(Collected data)
★ ★ ★ ★ ★

(** X12: while the video does not advance, whatever the detector would
    return is ignored and every animation frame ages the tracks: after [n]
    such frames on a reachable state the tracked map is the old one aged [n]
    times, the id allocator, both counters and the remembered video time are
    unchanged, and from the sixth such frame on no track is left. *)
Theorem stalled_video_ages_tracks :
  forall (fs : list Frame) (ts : list Tick) (s : Page),
    run init fs = Some (engine s) ->
    faceDetector s = true ->
    Forall (stalled s) ts ->
    exists s',
      animationFrames s ts = Some s' /\
      trackedFaceStates (engine s')
      = Nat.iter (length ts) aged (trackedFaceStates (engine s)) /\
      nextTrackingId (engine s') = nextTrackingId (engine s) /\
      enterCount (engine s') = enterCount (engine s) /\
      exitCount (engine s') = exitCount (engine s) /\
      lastVideoTime s' = lastVideoTime s /\
      ((6 <= length ts)%nat -> trackedFaceStates (engine s') = []).
Proof.
  intros fs ts s R D H. pose proof (run_wf fs init _ init_wf R) as W.
  clear R.
  assert (G : exists s',
            animationFrames s ts = Some s' /\
            trackedFaceStates (engine s')
            = Nat.iter (length ts) aged (trackedFaceStates (engine s)) /\
            nextTrackingId (engine s') = nextTrackingId (engine s) /\
            enterCount (engine s') = enterCount (engine s) /\
            exitCount (engine s') = exitCount (engine s) /\
            lastVideoTime s' = lastVideoTime s).
  { revert s W D H. induction ts as [|t ts IH]; intros s W D H.
    - exists s. repeat split; auto.
    - inversion H as [|? ? Ht Hts]; subst.
      pose proof (stalled_tick s t W D Ht) as A.
      pose proof (detectFaces_no_detections (engine s) (tickCanvasWidth t) W)
        as E.
      apply detectFaces_wf in E; [|exact W].
      set (s1 := {| engine :=
                      {| trackedFaceStates := aged (trackedFaceStates (engine s));
                         nextTrackingId := nextTrackingId (engine s);
                         enterCount := enterCount (engine s);
                         exitCount := exitCount (engine s) |};
                    faceDetector := true;
                    lastVideoTime := lastVideoTime s |}) in *.
      destruct (IH s1 E eq_refl) as (s' & A' & T & N & C1 & C2 & L).
      { eapply Forall_impl; [|exact Hts]. intros a Ha. exact Ha. }
      exists s'. simpl. rewrite A. split; [exact A'|].
      simpl in T, N, C1, C2, L. rewrite T, N, C1, C2, L.
      repeat split; auto.
      clear. induction (length ts) as [|j IHj]; simpl; [reflexivity|].
      now rewrite IHj. }
  destruct G as (s' & A & T & N & C1 & C2 & L).
  exists s'. repeat split; auto.
  intro Hn. rewrite T. apply aged_iter_empty. unfold MAX_MISS_FRAMES. lia.
Qed.

Lemma stalled_video_ages_tracks_witness :
  exists e s',
    run init [twoFaces] = Some e /\
    animationFrames (mkPage e true 1)
      (repeat (mkTick 640 1 [det 100 40; det 330 40] 640) 6) = Some s' /\
    trackedFaceStates (engine s') = [] /\
    nextTrackingId (engine s') = 2%nat.
Proof.
  run_concrete e R [twoFaces].
  assert (H : Forall (stalled (mkPage e true 1))
                (repeat (mkTick 640 1 [det 100 40; det 330 40] 640) 6)).
  { repeat constructor; simpl; try reflexivity; intro H; discriminate H. }
  destruct (stalled_video_ages_tracks [twoFaces] _ (mkPage e true 1) R eq_refl H)
    as (s' & A & _ & N & _ & _ & _ & T).
  exists e, s'. split; [exact R|]. split; [exact A|].
  split; [apply T; simpl; lia|].
  rewrite N. vm_compute in R. inversion R. reflexivity.
Defined.

Lemma aged_none_active (m : JsMap) :
  filter (fun state => Nat.eqb (missedFrames state) 0) (values (aged m)) = [].
Proof.
  induction m as [|[k st] m IH]; [reflexivity|].
  rewrite aged_cons.
  destruct (missedFrames st + 1 <=? MAX_MISS_FRAMES)%nat; [|exact IH].
  simpl. rewrite Nat.add_1_r. simpl. exact IH.
Qed.

(** X13: a tick that passes the guard remembers the video time it saw, so
    a following tick at the same video time gets no detections, whatever
    the detector would return: on a reachable state it ages every track,
    shows 0 detected, and leaves the id allocator and the counters alone.
    Animation frames that outpace the video therefore count as missed
    frames. *)
Theorem same_video_time_counts_as_miss :
  forall (fs : list Frame) (s s1 : Page) (t1 t2 : Tick),
    run init fs = Some (engine s) ->
    faceDetector s = true ->
    ~ videoWidth t1 == 0 ->
    ~ videoWidth t2 == 0 ->
    currentTime t2 == currentTime t1 ->
    animationFrame s t1 = Some s1 ->
    lastVideoTime s1 == currentTime t1 /\
    exists s2,
      animationFrame s1 t2 = Some s2 /\
      trackedFaceStates (engine s2) = aged (trackedFaceStates (engine s1)) /\
      actualDetectionsCount (engine s2) = 0%nat /\
      nextTrackingId (engine s2) = nextTrackingId (engine s1) /\
      enterCount (engine s2) = enterCount (engine s1) /\
      exitCount (engine s2) = exitCount (engine s1).
Proof.
  intros fs s s1 t1 t2 R D V1 V2 T A.
  pose proof (run_wf fs init _ init_wf R) as W.
  unfold animationFrame in A. rewrite D in A. simpl in A.
  destruct (Qeq_bool (videoWidth t1) 0) eqn:Hq.
  { apply Qeq_bool_iff in Hq. contradiction. }
  destruct (detectFaces (engine s) _) as [e1|] eqn:E; [|discriminate A].
  inversion A; subst s1; clear A. simpl.
  apply detectFaces_wf in E; [|exact W].
  assert (L : (if negb (Qeq_bool (currentTime t1) (lastVideoTime s))
               then currentTime t1 else lastVideoTime s) == currentTime t1).
  { destruct (Qeq_bool (currentTime t1) (lastVideoTime s)) eqn:Hc; simpl.
    - apply Qeq_bool_iff in Hc. now symmetry.
    - reflexivity. }
  split; [exact L|].
  eexists. split.
  - apply stalled_tick; [exact E|reflexivity|].
    split; [exact V2|]. simpl. rewrite T. now symmetry.
  - simpl. repeat split; auto.
    unfold actualDetectionsCount. simpl. now rewrite aged_none_active.
Qed.

Lemma same_video_time_counts_as_miss_witness :
  exists e s1 s2,
    run init [twoFaces] = Some e /\
    animationFrame (mkPage e true 1) (mkTick 640 2 [det 100 40; det 330 40] 640)
    = Some s1 /\
    animationFrame s1 (mkTick 640 2 [det 100 40; det 330 40] 640) = Some s2 /\
    actualDetectionsCount (engine s1) = 2%nat /\
    actualDetectionsCount (engine s2) = 0%nat.
Proof.
  run_concrete e R [twoFaces].
  assert (A : exists s1,
            animationFrame (mkPage e true 1)
              (mkTick 640 2 [det 100 40; det 330 40] 640) = Some s1).
  { vm_compute in R. inversion R. vm_compute. eexists. reflexivity. }
  destruct A as [s1 A].
  assert (V : ~ videoWidth (mkTick 640 2 [det 100 40; det 330 40] 640) == 0)
    by (simpl; intro H; discriminate H).
  destruct (same_video_time_counts_as_miss [twoFaces] (mkPage e true 1) s1
              _ (mkTick 640 2 [det 100 40; det 330 40] 640) R eq_refl V V
              (Qeq_refl _) A) as (_ & s2 & A2 & _ & C & _).
  exists e, s1, s2. split; [exact R|]. split; [exact A|]. split; [exact A2|].
  split; [|exact C].
  vm_compute in R. inversion R; subst e. vm_compute in A. inversion A.
  reflexivity.
Defined.

(** * The status box and start-up *)

#[local] Arguments classToggle : simpl never.
#[local] Arguments updateStatus : simpl never.

Lemma classToggle_same (token : String.string) (force : bool)
    (l : list String.string) :
  In token (classToggle token force l) <-> force = true.
Proof.
  unfold classToggle. destruct force.
  - split; [reflexivity|intros _].
    destruct (existsb (String.eqb token) l) eqn:E.
    + apply existsb_exists in E. destruct E as (c & Hc & Ec).
      apply String.eqb_eq in Ec. now subst c.
    + apply in_or_app. right. now left.
  - split; [|discriminate]. intro H. apply filter_In in H.
    destruct H as [_ H]. now rewrite String.eqb_refl in H.
Qed.

Lemma classToggle_other (token c : String.string) (force : bool)
    (l : list String.string) :
  c <> token -> (In c (classToggle token force l) <-> In c l).
Proof.
  intro N. unfold classToggle. destruct force.
  - destruct (existsb (String.eqb token) l); [tauto|].
    rewrite in_app_iff. simpl. split; [|tauto].
    intros [H|[H|[]]]; [exact H|congruence].
  - rewrite filter_In. split; [tauto|]. intro H. split; [exact H|].
    apply negb_true_iff. apply String.eqb_neq. congruence.
Qed.

Lemma classToggle_NoDup (token : String.string) (force : bool)
    (l : list String.string) :
  NoDup l -> NoDup (classToggle token force l).
Proof.
  intro N. unfold classToggle. destruct force.
  - destruct (existsb (String.eqb token) l) eqn:E; [exact N|].
    apply NoDup_app; [exact N|repeat constructor; intros []|].
    intros c Hc [Ec|[]]. subst c.
    assert (H : existsb (String.eqb token) l = true).
    { apply existsb_exists. exists token.
      split; [exact Hc|apply String.eqb_refl]. }
    congruence.
  - now apply NoDup_filter.
Qed.

(** X14: whatever classes the status box had, after [updateStatus] it shows
    the text, is visible, carries the red background class exactly when the
    message is an error and the grey one exactly when it is not, keeps every
    other class, keeps the class list free of repetitions, and hides the
    spinner exactly for an error.  [hideStatus] sets the opacity to 0 and
    leaves the text, the classes and the spinner of any box as they are,
    and an update after hiding shows the box again. *)
Theorem updateStatus_classes :
  forall (text : String.string) (isError : bool) (box : StatusBox),
    let box' := updateStatus text isError box in
    textContent box' = text /\
    opacity box' = "1"%string /\
    (In "bg-red-700"%string (classList box') <-> isError = true) /\
    (In "bg-gray-900"%string (classList box') <-> isError = false) /\
    (forall c, c <> "bg-red-700"%string -> c <> "bg-gray-900"%string ->
       (In c (classList box') <-> In c (classList box))) /\
    (NoDup (classList box) -> NoDup (classList box')) /\
    (spinnerDisplay box' = "none"%string <-> isError = true) /\
    updateStatus text isError (hideStatus box) = box' /\
    classList (hideStatus box') = classList box' /\
    textContent (hideStatus box') = text /\
    opacity (hideStatus box) = "0"%string /\
    textContent (hideStatus box) = textContent box /\
    classList (hideStatus box) = classList box /\
    spinnerDisplay (hideStatus box) = spinnerDisplay box.
Proof.
  intros text isError box box'. subst box'. unfold updateStatus.
  cbn [textContent opacity classList spinnerDisplay hideStatus].
  split; [reflexivity|]. split; [reflexivity|]. split.
  { rewrite classToggle_other by discriminate. apply classToggle_same. }
  split.
  { rewrite classToggle_same. destruct isError; simpl; split; congruence. }
  split.
  { intros c N1 N2. now rewrite !classToggle_other by assumption. }
  split.
  { intro N. now apply classToggle_NoDup, classToggle_NoDup. }
  split.
  { destruct isError; split; congruence. }
  repeat split.
Qed.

★ ★ ★ ★ ★

- Exercise aim
Copy out only the lines of the records above from the one with "(forall c, c" through the one with "classList (hideStatus box)", exactly as they stand, both included.

- Result for this exercise
    (forall c, c <> "bg-red-700"%string -> c <> "bg-gray-900"%string ->
       (In c (classList box') <-> In c (classList box))) /\
    (NoDup (classList box) -> NoDup (classList box')) /\
    (spinnerDisplay box' = "none"%string <-> isError = true) /\
    updateStatus text isError (hideStatus box) = box' /\
    classList (hideStatus box') = classList box' /\
    textContent (hideStatus box') = text /\
    opacity (hideStatus box) = "0"%string /\
    textContent (hideStatus box) = textContent box /\
    classList (hideStatus box) = classList box /\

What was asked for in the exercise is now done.